*Saved data entries*
#####

(* ===== verification/DmlKernels.v ===== *)
(** * DirectML: the kernels of the position inputs (src/dml/dml_helpers.cpp,
    dml_update_mask_kernel.h and .cpp, dml_increment_values_kernel.h and .cpp,
    the shaders in src/dml/dml_shaders, the DirectML branches of
    src/models/position_inputs.cpp)

    A kernel records dispatches until every element has a thread.  The threads
    of a dispatch run in any order, [order]; a read of a buffer past its end is
    0 and a write there is dropped, as Direct3D has it.  A buffer is the list of
    its elements. *)
From Stdlib Require Import ZArith Lia.
From stdpp Require Import base numbers list.
From S2P Require Import Prelude Float32 Config Tensors Inputs Cuda DmlHeaps.
Local Open Scope Z_scope.

(** ** Dispatches *)

Definition MAX_THREADS_PER_GROUP : Z := 1024.              (* D3D12_CS_THREAD_GROUP_MAX_THREADS_PER_GROUP *)
Definition MAX_THREAD_GROUPS_PER_DIMENSION : Z := 65535.   (* D3D12_CS_DISPATCH_MAX_THREAD_GROUPS_PER_DIMENSION *)
Definition E_NOTIMPL : Z := 2147500033.

(* the dispatch, and the elements that are left *)
Definition GetNextDispatchSize (element_count num_threads : Z) : outcome (Z * Z) :=
  _ ← assert_ (num_threads <=? MAX_THREADS_PER_GROUP);
  let max_threads_per_dispatch := u32 (num_threads * MAX_THREAD_GROUPS_PER_DIMENSION) in
  let available_thread_count := Z.min element_count max_threads_per_dispatch in
  if num_threads =? 0 then Undef else
  let workgroup_count_1d := u32 (available_thread_count + num_threads - 1) / num_threads in
  let dispatched_element_count := u32 (workgroup_count_1d * num_threads) in
  Ok (workgroup_count_1d, if dispatched_element_count <? element_count then element_count - dispatched_element_count else 0).

(* while (pending_element_count > 0): the start index and the size of each dispatch *)
Fixpoint record_dispatches (fuel : nat) (total_element_count pending_element_count : Z) : outcome (list (Z * Z)) :=
  if 0 <? pending_element_count then
    match fuel with
    | O => Undef
    | S fuel =>
        let start_index := u32 (total_element_count - pending_element_count) in
        '(dispatch_size_x, pending) ← GetNextDispatchSize pending_element_count 256;
        rest ← record_dispatches fuel total_element_count pending;
        Ok ((start_index, dispatch_size_x) :: rest)
    end
  else Ok [].
(* a dispatch takes 256 * 65535 elements of at most 2^32 - 1 *)
Definition dispatches (total_element_count : Z) : outcome (list (Z * Z)) := record_dispatches 257 total_element_count total_element_count.

(** ** The shaders *)

(* a structured buffer *)
Definition load (l : list Z) (i : Z) : Z := if i <? 0 then 0 else nth (Z.to_nat i) l 0.
Definition store (l : list Z) (i v : Z) : list Z := if i <? 0 then l else <[Z.to_nat i := v]> l.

#####

*Action item*
Once you find the string "GetNextDispatchSize" in a line of the records, copy that line.

*Solution for this exercise*
Definition GetNextDispatchSize (element_count num_threads : Z) : outcome (Z * Z) :=
        '(dispatch_size_x, pending) ← GetNextDispatchSize pending_element_count 256;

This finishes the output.